Record extracts section start
(** C3, amended. In every reachable state the row is at least 0.  Every
    step other than a reset leaves it at least 0 and lowers it by at most
    one; only an accepted down-hop lowers it: the other hops, the clock and
    the simulation step never do.  The score never decreases. *)
Theorem C3_row_floor_and_score_monotone :
  forall (Random : Z -> Rng.t) (g : Game.t),
    Game.reachable Random g ->
    0 <= Player.row (Game.player g) /\
    forall (a : Game.Action) (g' : Game.t),
      Game.is_reset a = false ->
      Game.step Random a g = Running g' ->
      0 <= Player.row (Game.player g') /\
      Player.row (Game.player g) - 1 <= Player.row (Game.player g') /\
      ((forall now_ms, a <> Game.Handle (KEYDOWN K_DOWN, now_ms)) ->
       Player.row (Game.player g) <= Player.row (Game.player g')) /\
      Player.score (Game.player g) <= Player.score (Game.player g').
Proof.
  intros Random g Hreach.
  destruct (reachable_invariant Random g Hreach) as (_ & Hrow & _).
  split; [done|]. intros a g' Hnr Hstep.
  destruct a as [dt | [ev now_ms] | dt]; cbn [Game.step] in Hstep.
  - injection Hstep as <-. cbn. repeat split; lia.
  - apply handle_event_cases in Hstep
      as [-> | [[-> _] | (key & dc & dr & -> & Hd & Ha & Hhop)]];
      [repeat split; lia | done |].
    apply try_hop_cases in Hhop. cbn zeta in Hhop.
    destruct Hhop as [-> | ->]; cbn; [repeat split; lia|].
    destruct (hop_facts now_ms dc dr (Game.player g))
      as (_ & -> & _ & [-> | (-> & _)]); [repeat split; lia|].
    assert (Hdr : (dr = -1 /\ key = K_DOWN) \/ 0 <= dr)
      by (destruct key; cbn in Hd; try done; injection Hd as <- <-; auto; right; lia).
    split; [lia|]. split; [lia|]. split; [|lia].
    intros Hnd. destruct Hdr as [[_ ->] | Hdr]; [by destruct (Hnd now_ms) | lia].
  - destruct (Player.alive (Game.player g)) eqn:Ha.
    + destruct (World.update Random dt (Player.row (Game.player g))
                  (Game.world g) (Game.random g)) as [w random] eqn:Hw.
      destruct (ensure_lane_lookup Random (Player.row (Game.player g)) None w)
        as [lane Hlane].
      destruct (update_alive Random dt g w random lane Ha Hw Hlane)
        as (g1 & Hrun & _ & Hr & Hs & _).
      rewrite Hrun in Hstep. injection Hstep as <-. rewrite Hr, Hs.
      repeat split; lia.
    + rewrite update_dead in Hstep by done. injection Hstep as <-. cbn.
      repeat split; lia.
Qed.

Lemma C3_row_floor_witness :
  0 <= Player.row (Game.player Demo.ride_state) /\
  forall (a : Game.Action) (g' : Game.t),
    Game.is_reset a = false ->
    Game.step Demo.RandomRiver a Demo.ride_state = Running g' ->
    0 <= Player.row (Game.player g') /\
    Player.row (Game.player Demo.ride_state) - 1 <= Player.row (Game.player g') /\
    ((forall now_ms, a <> Game.Handle (KEYDOWN K_DOWN, now_ms)) ->
     Player.row (Game.player Demo.ride_state) <= Player.row (Game.player g')) /\
    Player.score (Game.player Demo.ride_state) <= Player.score (Game.player g').
Proof.
  apply (C3_row_floor_and_score_monotone Demo.RandomRiver Demo.ride_state).
  exact ride_state_reachable.
Defined.

(** C4, as stated, fails: riding is not clamped.  In the game of
    [Demo.ride_inputs] the player hops onto a log that flows left at
    101.25 px/s from column 0; after the next frame of 100 ms the player is
    alive at x = -10.125, left of the playable range. *)
Lemma C4_rider_leaves_column_range :
  match Game.run Demo.RandomRiver Demo.ride_inputs Demo.random0 with
  | Running g =>
      Player.alive (Game.player g) = true /\
      (Player.x (Game.player g) == - (81 # 8))%Q /\
      (Player.x (Game.player g) < 0)%Q
  | _ => False
  end.
Proof. vm_compute. auto. Qed.

(** C4, amended. An accepted hop puts x on a grid column within
    [0, (GRID_COLS - 1) * TILE].  Between hops x is not clamped: a log may
    carry the player past either end, and in every reachable state a living
    player has -41 < x < 713, that is the tile is not wholly off the
    720-pixel window. *)
Theorem C4_x_within_window_while_alive :
  forall (Random : Z -> Rng.t) (g : Game.t),
    Game.reachable Random g ->
    Player.alive (Game.player g) = true ->
    ((-41 < Player.x (Game.player g))%Q /\ (Player.x (Game.player g) < 713)%Q) /\
    forall now_ms dc dr,
      Player.can_hop now_ms (Game.player g) = true ->
      exists col,
        0 <= col <= GRID_COLS - 1 /\
        Player.x (Player.hop now_ms dc dr (Game.player g)) = inject_Z (col * TILE) /\
        (0 <= Player.x (Player.hop now_ms dc dr (Game.player g)))%Q /\
        (Player.x (Player.hop now_ms dc dr (Game.player g))
         <= inject_Z ((GRID_COLS - 1) * TILE))%Q.
Proof.
  intros Random g Hreach Ha.
  destruct (reachable_invariant Random g Hreach) as (_ & _ & Hx).
  split; [by apply Hx|]. intros now_ms dc dr Hc.
  rewrite hop_accepted by done. cbn [Player.x].
  pose proof (clamp_bounds (Player._grid_col (Game.player g) + dc) 0
                (GRID_COLS - 1) ltac:(by vm_compute)) as Hb.
  exists (clamp (Player._grid_col (Game.player g) + dc) 0 (GRID_COLS - 1)).
  split; [done|]. split; [done|].
  change 0%Q with (inject_Z 0). rewrite <- !Zle_Qle. unfold TILE. lia.
Qed.

Lemma C4_x_within_window_witness :
  ((-41 < Player.x (Game.player Demo.ride_state))%Q /\
   (Player.x (Game.player Demo.ride_state) < 713)%Q) /\
  forall now_ms dc dr,
    Player.can_hop now_ms (Game.player Demo.ride_state) = true ->
    exists col,
      0 <= col <= GRID_COLS - 1 /\
      Player.x (Player.hop now_ms dc dr (Game.player Demo.ride_state))
      = inject_Z (col * TILE) /\
      (0 <= Player.x (Player.hop now_ms dc dr (Game.player Demo.ride_state)))%Q /\
      (Player.x (Player.hop now_ms dc dr (Game.player Demo.ride_state))
       <= inject_Z ((GRID_COLS - 1) * TILE))%Q.
Proof.
  apply (C4_x_within_window_while_alive Demo.RandomRiver Demo.ride_state).
  - exact ride_state_reachable.
  - vm_compute. reflexivity.
Defined.

Section Terminal.
Variable Random : Z -> Rng.t.

Lemma ensure_lane_elsewhere row ft w r :
  r <> row ->
  World.lanes (World._ensure_lane Random row ft w) !! r = World.lanes w !! r.
Proof.
  intros Hne. destruct (World.lanes w !! row) as [l0|] eqn:E.
  - rewrite ensure_lane_present; eauto.
  - destruct (ensure_lane_absent Random row ft w E) as (l' & g & -> & _). cbn.
    by rewrite lookup_insert_ne.
Qed.

Lemma steps_cons a acts g :
  Game.steps Random (a :: acts) g
  = bind (Game.step Random a g) (Game.steps Random acts).
Proof.
  unfold Game.steps. cbn [fold_left bind].
  destruct (Game.step Random a g) as [g1| |]; cbn [bind]; [done | |].
  - induction acts as [|b acts IH]; [done | apply IH].
  - induction acts as [|b acts IH]; [done | apply IH].
Qed.

(** A step that is not a reset does nothing to a dead player. *)
Lemma dead_step a g g' :
  Player.alive (Game.player g) = false -> Game.is_reset a = false ->
  Game.step Random a g = Running g' ->
  Game.player g' = Game.player g /\ Game.world g' = Game.world g.
Proof.
  intros Ha Hnr Hstep. destruct a as [dt | [ev now_ms] | dt]; cbn [Game.step] in Hstep.
  - by injection Hstep as <-.
  - apply handle_event_cases in Hstep
      as [-> | [[-> _] | (key & dc & dr & _ & _ & Halive & _)]];
      [done | done | congruence].
  - rewrite update_dead in Hstep by done. by injection Hstep as <-.
Qed.

End Terminal.

(** C7, as stated, fails: a rejected request can mutate the world.  In the
    game of [Demo.streak_inputs] the player is alive on row 19, the rows
    below are pruned, and the last hop was at 7040 ms.  The down key at
    7090 ms comes within the cooldown and the player does not move; yet
    [_can_move_to] has asked [lane_at] for row 18 before [hop] looks at the
    cooldown, so the map has a new lane on row 18 and the generator of the
    world has moved from draw 201 to draw 207. *)
Lemma C7_rejected_hop_generates_lane :
  Player.alive (Game.player Demo.walk_back_state) = true /\
  Player.can_hop 7090 (Game.player Demo.walk_back_state) = false /\
  Game.handle_event Demo.RandomStreak (KEYDOWN K_DOWN, 7090) Demo.walk_back_state
  = Running Demo.walk_back_pressed /\
  Game.player Demo.walk_back_pressed = Game.player Demo.walk_back_state /\
  Lane.lane_type <$> World.lanes (Game.world Demo.walk_back_state) !! 18 = None /\
  Lane.lane_type <$> World.lanes (Game.world Demo.walk_back_pressed) !! 18
  = Some LANE_ROAD /\
  Rng.pos (World.rng (Game.world Demo.walk_back_state)) = 201%nat /\
  Rng.pos (World.rng (Game.world Demo.walk_back_pressed)) = 207%nat /\
  Demo.walk_back_pressed <> Demo.walk_back_state.
Proof.
  do 8 (split; [vm_compute; reflexivity|]).
  intros H.
  apply (f_equal (fun g => Rng.pos (World.rng (Game.world g)))) in H.
  vm_compute in H. discriminate.
Qed.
Record extracts section end
* **Assignment**:
All lines above from the one with "- exact ride_state_reachable." to the one with "Game.player Demo.walk_back_pressed = Game.player", inclusive, should be copied exactly, and no other lines.

* **Problem solution**:
  - exact ride_state_reachable.
  - vm_compute. reflexivity.
Defined.

Section Terminal.
Variable Random : Z -> Rng.t.

Lemma ensure_lane_elsewhere row ft w r :
  r <> row ->
  World.lanes (World._ensure_lane Random row ft w) !! r = World.lanes w !! r.
Proof.
  intros Hne. destruct (World.lanes w !! row) as [l0|] eqn:E.
  - rewrite ensure_lane_present; eauto.
  - destruct (ensure_lane_absent Random row ft w E) as (l' & g & -> & _). cbn.
    by rewrite lookup_insert_ne.
Qed.

Lemma steps_cons a acts g :
  Game.steps Random (a :: acts) g
  = bind (Game.step Random a g) (Game.steps Random acts).
Proof.
  unfold Game.steps. cbn [fold_left bind].
  destruct (Game.step Random a g) as [g1| |]; cbn [bind]; [done | |].
  - induction acts as [|b acts IH]; [done | apply IH].
  - induction acts as [|b acts IH]; [done | apply IH].
Qed.

(** A step that is not a reset does nothing to a dead player. *)
Lemma dead_step a g g' :
  Player.alive (Game.player g) = false -> Game.is_reset a = false ->
  Game.step Random a g = Running g' ->
  Game.player g' = Game.player g /\ Game.world g' = Game.world g.
Proof.
  intros Ha Hnr Hstep. destruct a as [dt | [ev now_ms] | dt]; cbn [Game.step] in Hstep.
  - by injection Hstep as <-.
  - apply handle_event_cases in Hstep
      as [-> | [[-> _] | (key & dc & dr & _ & _ & Halive & _)]];
      [done | done | congruence].
  - rewrite update_dead in Hstep by done. by injection Hstep as <-.
Qed.

End Terminal.

(** C7, as stated, fails: a rejected request can mutate the world.  In the
    game of [Demo.streak_inputs] the player is alive on row 19, the rows
    below are pruned, and the last hop was at 7040 ms.  The down key at
    7090 ms comes within the cooldown and the player does not move; yet
    [_can_move_to] has asked [lane_at] for row 18 before [hop] looks at the
    cooldown, so the map has a new lane on row 18 and the generator of the
    world has moved from draw 201 to draw 207. *)
Lemma C7_rejected_hop_generates_lane :
  Player.alive (Game.player Demo.walk_back_state) = true /\
  Player.can_hop 7090 (Game.player Demo.walk_back_state) = false /\
  Game.handle_event Demo.RandomStreak (KEYDOWN K_DOWN, 7090) Demo.walk_back_state
  = Running Demo.walk_back_pressed /\
  Game.player Demo.walk_back_pressed = Game.player Demo.walk_back_state /\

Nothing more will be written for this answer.